Globally, forests are of great economic importance and play a vital role in maintaining friendly ecological environments, sustainability of eco-systems, and biodiversity. Harsh environments, human activities and climate warming have long threatened the diversity of forest genetic resources. Among all conservation strategies, cryopreservation is at present time considered an ideal means for long-term conservation of plant genetic resources. To date, studies on cryopreservation of forest trees have been far behind agricultural and horticultural crops. The present review provides a comprehensive and update information on recent advances in cryopreservation of shoot tips, somatic embryogenic callus and seeds of forest trees.
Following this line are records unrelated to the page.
(* ===== verification/Disk.v ===== *)
(** * devices/disk.c: the ATA driver

    The driver as the thread sees it that holds the channel's lock.  A thread
    that waits for the completion of a command sleeps until the channel's
    interrupt comes; the handler runs then.  Messages are recorded by what they
    say, and sleeping by its length in nanoseconds. *)

From Stdlib Require Import ZArith Lia.
From stdpp Require Import base numbers gmap list strings.
From S2P Require Import Prelude CStdlib Idt AtaHardware.

Open Scope Z_scope.

(** ** Registers *)

Definition STA_BSY : Z := 0x80.
Definition STA_DRDY : Z := 0x40.
Definition STA_DRQ : Z := 0x08.
Definition CTL_SRST : Z := 0x04.
Definition DEV_MBS : Z := 0xa0.
Definition DEV_LBA : Z := 0x40.
Definition DEV_DEV : Z := 0x10.
Definition CMD_IDENTIFY_DEVICE : Z := 0xec.
Definition CMD_READ_SECTOR_RETRY : Z := 0x20.
Definition CMD_WRITE_SECTOR_RETRY : Z := 0x30.

(** ** Data *)

(** [struct disk], [struct channel]; a disk is known by the numbers of its
    channel and of itself. *)
Record disk := mk_disk { dev_no : Z; is_ata : bool; capacity : Z; read_cnt : Z; write_cnt : Z }.
Record channel := mk_channel { reg_base : Z; irq : Z; locked : bool; expecting_interrupt : bool;
  completion_wait : Z; devices : list disk }.
Record disk_id := mk_id { chan_no : Z; unit_no : Z }.

#[global] Instance disk_id_eq_dec : EqDecision disk_id.
Proof. solve_decision. Defined.

Definition reg_data c := reg_base c + 0.
Definition reg_error c := reg_base c + 1.
Definition reg_nsect c := reg_base c + 2.
Definition reg_lbal c := reg_base c + 3.
Definition reg_lbam c := reg_base c + 4.
Definition reg_lbah c := reg_base c + 5.
Definition reg_device c := reg_base c + 6.
Definition reg_status c := reg_base c + 7.
Definition reg_command c := reg_status c.
Definition reg_ctl c := reg_base c + 0x206.
Definition reg_alt_status c := reg_ctl c.

Definition set_is_ata v d := mk_disk (dev_no d) v (capacity d) (read_cnt d) (write_cnt d).
Definition set_capacity v d := mk_disk (dev_no d) (is_ata d) v (read_cnt d) (write_cnt d).
Definition set_read_cnt v d := mk_disk (dev_no d) (is_ata d) (capacity d) v (write_cnt d).
Definition set_write_cnt v d := mk_disk (dev_no d) (is_ata d) (capacity d) (read_cnt d) v.
Definition set_locked v c := mk_channel (reg_base c) (irq c) v (expecting_interrupt c) (completion_wait c) (devices c).
Definition set_expecting v c := mk_channel (reg_base c) (irq c) (locked c) v (completion_wait c) (devices c).
Definition set_completion v c := mk_channel (reg_base c) (irq c) (locked c) (expecting_interrupt c) v (devices c).
Definition set_devices v c := mk_channel (reg_base c) (irq c) (locked c) (expecting_interrupt c) (completion_wait c) v.

(** The messages.  A size is told in a unit. *)
Inductive unit_name := GB | MB | KB | Byte.
Inductive message := IdleTimeout | BusyWaiting | BusyOk | BusyFailed | Unexpected
  | Detected (sectors size : Z) (u : unit_name) (model serial : list Z)
  | Statistics (chan_no dev_no reads writes : Z).

(** [level_on]: interrupts are on. *)
Record dstate (H : Type) := mk_dstate { channels : list channel; ahw : H; level_on : bool; slept : Z;
  messages : list message; irqs : itable }.
Arguments mk_dstate {H} _ _ _ _ _ _.
Arguments channels {H} _.
Arguments ahw {H} _.
Arguments level_on {H} _.
Arguments slept {H} _.
Arguments messages {H} _.
Arguments irqs {H} _.

Section Code.
Context {stubs : Stubs} {H : Type} {aports : AtaPorts H} {ata_hw : ATA H}.
Abbreviation D := (dstate H).

Definition set_channels v (s : D) : D := mk_dstate v (ahw s) (level_on s) (slept s) (messages s) (irqs s).
Definition set_ahw v (s : D) : D := mk_dstate (channels s) v (level_on s) (slept s) (messages s) (irqs s).
Definition set_slept v (s : D) : D := mk_dstate (channels s) (ahw s) (level_on s) v (messages s) (irqs s).
Definition set_messages v (s : D) : D := mk_dstate (channels s) (ahw s) (level_on s) (slept s) v (irqs s).
Definition set_irqs v (s : D) : D := mk_dstate (channels s) (ahw s) (level_on s) (slept s) (messages s) v.

(** Ports, time and messages. *)
Definition inb (port : Z) : M D Z := s ← get; let '(v, h) := io_inb port (ahw s) in put (set_ahw h s);; ret v.
Definition outb (port v : Z) : M D unit := modify (fun s => set_ahw (io_outb port (u8 v) (ahw s)) s).
Definition inw (port : Z) : M D Z := s ← get; let '(v, h) := io_inw port (ahw s) in put (set_ahw h s);; ret v.
Definition outw (port v : Z) : M D unit := modify (fun s => set_ahw (io_outw port v (ahw s)) s).
Definition timer_nsleep (n : Z) : M D unit := modify (fun s => set_slept (slept s + n) s).
Definition timer_usleep (n : Z) : M D unit := timer_nsleep (1000 * n).
Definition timer_msleep (n : Z) : M D unit := timer_nsleep (1000000 * n).
Definition printf (x : message) : M D unit := modify (fun s => set_messages (messages s ++ [x]) s).

(** Accesses to the channels and disks. *)
Definition get_channel (n : Z) : M D channel := s ← get; of_option BadAccess (channels s !! Z.to_nat n).
Definition upd_channel (n : Z) (f : channel -> channel) : M D unit :=
  c ← get_channel n; modify (fun s => set_channels (<[Z.to_nat n := f c]> (channels s)) s).
Definition get_disk (d : disk_id) : M D disk :=
  c ← get_channel (chan_no d); of_option BadAccess (devices c !! Z.to_nat (unit_no d)).
Definition upd_disk (d : disk_id) (f : disk -> disk) : M D unit :=
  x ← get_disk d; upd_channel (chan_no d) (fun c => set_devices (<[Z.to_nat (unit_no d) := f x]> (devices c)) c).

(** ** Low-level primitives *)

Definition wait_until_idle (d : disk_id) : M D unit :=
  r ← find_from (Z.to_nat 1000) 0 (fun i =>
    c ← get_channel (chan_no d);
    v ← inb (reg_status c);
    if Z.land v (Z.lor STA_BSY STA_DRQ) =? 0 then ret (Some tt)
    else timer_usleep 10;; ret None);
  match r with Some _ => ret tt | None => printf IdleTimeout end.

Definition wait_while_busy (d : disk_id) : M D bool :=
  c ← get_channel (chan_no d);
  r ← find_from (Z.to_nat 3000) 0 (fun i =>
    (if i =? 700 then printf BusyWaiting else ret tt);;
    v ← inb (reg_alt_status c);
    if Z.land v STA_BSY =? 0 then
      (if 700 <=? i then printf BusyOk else ret tt);;
      v ← inb (reg_alt_status c);
      ret (Some (negb (Z.land v STA_DRQ =? 0)))
    else timer_msleep 10;; ret None);
  match r with Some b => ret b | None => printf BusyFailed;; ret false end.

Definition select_device (d : disk_id) : M D unit :=
  c ← get_channel (chan_no d);
  x ← get_disk d;
  let dev := if dev_no x =? 1 then Z.lor DEV_MBS DEV_DEV else DEV_MBS in
  outb (reg_device c) dev;;
  inb (reg_alt_status c);;
  timer_nsleep 400.

Definition select_device_wait (d : disk_id) : M D unit :=
  wait_until_idle d;;
  select_device d;;
  wait_until_idle d.

Definition select_sector (d : disk_id) (sec_no : Z) : M D unit :=
  c ← get_channel (chan_no d);
  x ← get_disk d;
  ASSERT (sec_no <? capacity x);;
  ASSERT (sec_no <? Z.shiftl 1 28);;
  select_device_wait d;;
  outb (reg_nsect c) 1;;
  outb (reg_lbal c) sec_no;;
  outb (reg_lbam c) (Z.shiftr sec_no 8);;
  outb (reg_lbah c) (Z.shiftr sec_no 16);;
  outb (reg_device c)
    (Z.lor (Z.lor (Z.lor DEV_MBS DEV_LBA) (if dev_no x =? 1 then DEV_DEV else 0)) (Z.shiftr sec_no 24)).

Definition issue_pio_command (n command : Z) : M D unit :=
  s ← get;
  ASSERT (level_on s);;
  upd_channel n (set_expecting true);;
  c ← get_channel n;
  outb (reg_command c) command.

(** [cnt] words, as the bytes they are in memory. *)
Fixpoint insw (cnt : nat) (port : Z) : M D (list Z) :=
  match cnt with
  | O => ret []
  | S cnt => w ← inw port; l ← insw cnt port; ret (w mod 256 :: w / 256 :: l)
  end.
Fixpoint outsw (port : Z) (l : list Z) : M D unit :=
  match l with
  | b0 :: b1 :: l => outw port (b0 + 256 * b1);; outsw port l
  | _ => ret tt
  end.

Definition input_sector (n : Z) : M D (list Z) := c ← get_channel n; insw (Z.to_nat 256) (reg_data c).
Definition output_sector (n : Z) (sector : list Z) : M D unit := c ← get_channel n; outsw (reg_data c) sector.

(** ** Interrupts *)

Definition completion_up (n : Z) : M D unit := upd_channel n (fun c => set_completion (u32 (completion_wait c + 1)) c).

(** The loop over the channels. *)
Fixpoint handle_channels (vec_no : Z) (cs : list channel) (n : Z) : M D unit :=
  match cs with
  | [] => fail AssertFail
  | c :: cs =>
      if vec_no =? irq c then
        if expecting_interrupt c then inb (reg_status c);; completion_up n
        else printf Unexpected
      else handle_channels vec_no cs (n + 1)
  end.
Definition interrupt_handler (vec_no : Z) : M D unit := s ← get; handle_channels vec_no (channels s) 0.

(** sema_down() on the semaphore: when the value is zero, the thread sleeps until the channel
    interrupts; if it never does, the call does not return. *)
Definition completion_down (n : Z) : M D unit :=
  c ← get_channel n;
  (if completion_wait c =? 0 then
     s ← get;
     if intrq (chan (reg_base c) (ahw s)) then
       put (set_ahw (until_irq (reg_base c) (ahw s)) s);;
       interrupt_handler (irq c)
     else fail OutOfFuel
   else ret tt);;
  c ← get_channel n;
  ASSERT (0 <? completion_wait c);;
  upd_channel n (fun c => set_completion (u32 (completion_wait c - 1)) c).

(** The lock, when no other thread has it. *)
Definition channel_acquire (n : Z) : M D unit :=
  c ← get_channel n; ASSERT (negb (locked c));; upd_channel n (set_locked true).
Definition channel_release (n : Z) : M D unit :=
  c ← get_channel n; ASSERT (locked c);; upd_channel n (set_locked false).

(** ** Reading and writing *)

Definition disk_read (d : disk_id) (sec_no : Z) : M D (list Z) :=
  channel_acquire (chan_no d);;
  select_sector d sec_no;;
  issue_pio_command (chan_no d) CMD_READ_SECTOR_RETRY;;
  completion_down (chan_no d);;
  b ← wait_while_busy d;
  ASSERT b;;
  buffer ← input_sector (chan_no d);
  upd_disk d (fun x => set_read_cnt (i64 (read_cnt x + 1)) x);;
  channel_release (chan_no d);;
  ret buffer.

Definition disk_write (d : disk_id) (sec_no : Z) (buffer : list Z) : M D unit :=
  channel_acquire (chan_no d);;
  select_sector d sec_no;;
  issue_pio_command (chan_no d) CMD_WRITE_SECTOR_RETRY;;
  b ← wait_while_busy d;
  ASSERT b;;
  output_sector (chan_no d) buffer;;
  completion_down (chan_no d);;
  upd_disk d (fun x => set_write_cnt (i64 (write_cnt x + 1)) x);;
  channel_release (chan_no d).

(** ** Detection and identification *)

(** Whether a device keeps what is written to its registers. *)
Definition detect (d : disk_id) : M D bool :=
  c ← get_channel (chan_no d);
  select_device d;;
  outb (reg_nsect c) 0x55;;
  outb (reg_lbal c) 0xaa;;
  outb (reg_nsect c) 0xaa;;
  outb (reg_lbal c) 0x55;;
  outb (reg_nsect c) 0x55;;
  outb (reg_lbal c) 0xaa;;
  v ← inb (reg_nsect c);
  if v =? 0x55 then w ← inb (reg_lbal c); ret (w =? 0xaa) else ret false.

Definition reset_channel (n : Z) : M D unit :=
  c ← get_channel n;
  present0 ← detect (mk_id n 0);
  present1 ← detect (mk_id n 1);
  outb (reg_ctl c) 0;;
  timer_usleep 10;;
  outb (reg_ctl c) CTL_SRST;;
  timer_usleep 10;;
  outb (reg_ctl c) 0;;
  timer_msleep 150;;
  (if present0 : bool then
     select_device (mk_id n 0);;
     wait_while_busy (mk_id n 0);;
     ret tt
   else ret tt);;
  (if present1 : bool then
     select_device (mk_id n 1);;
     find_from (Z.to_nat 3000) 0 (fun i =>
       v ← inb (reg_nsect c);
       b ← (if v =? 1 then w ← inb (reg_lbal c); ret (w =? 1) else ret false);
       if b : bool then ret (Some tt) else timer_msleep 10;; ret None);;
     wait_while_busy (mk_id n 1);;
     ret tt
   else ret tt).

Definition check_device_type (d : disk_id) : M D bool :=
  c ← get_channel (chan_no d);
  x ← get_disk d;
  select_device d;;
  error ← inb (reg_error c);
  lbam ← inb (reg_lbam c);
  lbah ← inb (reg_lbah c);
  status ← inb (reg_status c);
  if (negb (error =? 1) && (negb (error =? 0x81) || (dev_no x =? 1)))
     || (Z.land status STA_DRDY =? 0) || negb (Z.land status STA_BSY =? 0) then
    upd_disk d (set_is_ata false);;
    ret (negb (error =? 0x81))
  else
    upd_disk d (set_is_ata ((lbam =? 0) && (lbah =? 0) || (lbam =? 0x3c) && (lbah =? 0xc3)));;
    ret true.

(** The first loop of print_ata_string(). *)
Fixpoint ata_length (string : list Z) (size : nat) : M D nat :=
  match size with
  | O => ret O
  | S k =>
      c ← of_option BadAccess (string !! Z.to_nat (Z.lxor (Z.of_nat k) 1));
      if negb (c =? 0) && negb (isspace c) then ret size else ata_length string k
  end.

(** The text that is printed. *)
Definition print_ata_string (string : list Z) (size : nat) : M D (list Z) :=
  size ← ata_length string size;
  of_option BadAccess (mapM (fun i => string !! Z.to_nat (Z.lxor (Z.of_nat i) 1)) (seq 0 size)).

Definition disk_size_text (capacity : Z) : Z * unit_name :=
  if 1024 / 512 * 1024 * 1024 <? capacity then (capacity / (1024 / 512 * 1024 * 1024), GB)
  else if 1024 / 512 * 1024 <? capacity then (capacity / (1024 / 512 * 1024), MB)
  else if 1024 / 512 <? capacity then (capacity / (1024 / 512), KB)
  else (u32 (capacity * 512), Byte).

(** [id[i]] of the bytes read. *)
Definition id_word (id : list Z) (i : nat) : M D Z :=
  b0 ← of_option BadAccess (id !! (2 * i)%nat);
  b1 ← of_option BadAccess (id !! (2 * i + 1)%nat);
  ret (b0 + 256 * b1).

Definition identify_ata_device (d : disk_id) : M D unit :=
  x ← get_disk d;
  ASSERT (is_ata x);;
  select_device_wait d;;
  issue_pio_command (chan_no d) CMD_IDENTIFY_DEVICE;;
  completion_down (chan_no d);;
  b ← wait_while_busy d;
  if negb b then upd_disk d (set_is_ata false) else
  id ← input_sector (chan_no d);
  lo ← id_word id 60;
  hi ← id_word id 61;
  let cap := Z.lor lo (u32 (Z.shiftl hi 16)) in
  upd_disk d (set_capacity cap);;
  model ← print_ata_string (drop (2 * 27) id) 40;
  serial ← print_ata_string (drop (2 * 10) id) 20;
  printf (Detected cap (disk_size_text cap).1 (disk_size_text cap).2 model serial).

(** ** Setting up *)

Definition init_channel (chan_no : Z) : M D unit :=
  (if chan_no =? 0 then upd_channel 0 (fun _ => mk_channel 0x1f0 (14 + 0x20) false false 0 [mk_disk 0 false 0 0 0; mk_disk 1 false 0 0 0])
   else if chan_no =? 1 then upd_channel 1 (fun _ => mk_channel 0x170 (15 + 0x20) false false 0 [mk_disk 0 false 0 0 0; mk_disk 1 false 0 0 0])
   else fail AssertFail);;
  c ← get_channel chan_no;
  zoom irqs set_irqs (intr_register_ext (irq c) Idt.Disk (if chan_no =? 0 then "hd0" else "hd1"));;
  reset_channel chan_no;;
  b ← check_device_type (mk_id chan_no 0);
  (if b : bool then check_device_type (mk_id chan_no 1);; ret tt else ret tt);;
  for_from 2 0 (fun dev_no =>
    x ← get_disk (mk_id chan_no dev_no);
    if is_ata x then identify_ata_device (mk_id chan_no dev_no) else ret tt).

Definition disk_init : M D unit := for_from 2 0 init_channel.

Definition disk_get (chan_no dev_no : Z) : M D (option disk_id) :=
  ASSERT ((dev_no =? 0) || (dev_no =? 1));;
  if chan_no <? 2 then
    (if chan_no <? 0 then fail BadAccess else ret tt);;
    x ← get_disk (mk_id chan_no dev_no);
    ret (if is_ata x then Some (mk_id chan_no dev_no) else None)
  else ret None.

Definition disk_size (d : option disk_id) : M D Z :=
  match d with Some d => x ← get_disk d; ret (capacity x) | None => fail AssertFail end.

Definition disk_print_stats : M D unit :=
  for_from 2 0 (fun chan_no => for_from 2 0 (fun dev_no =>
    r ← disk_get chan_no dev_no;
    match r with
    | Some d => x ← get_disk d; if is_ata x then printf (Statistics chan_no dev_no (read_cnt x) (write_cnt x)) else ret tt
    | None => ret tt
    end)).
End Code.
Assessments of genetic stability in the regenerants following cryopreservation were also analyzed and addressed. Further studies on cryopreservation of forest trees are proposed and needed. By doing so, we expect to re-evoke research interests and promote further developments in forest tree cryobiotechnology, thus assisting to ensure maintenance of biodiversity of genetic resources of forest trees.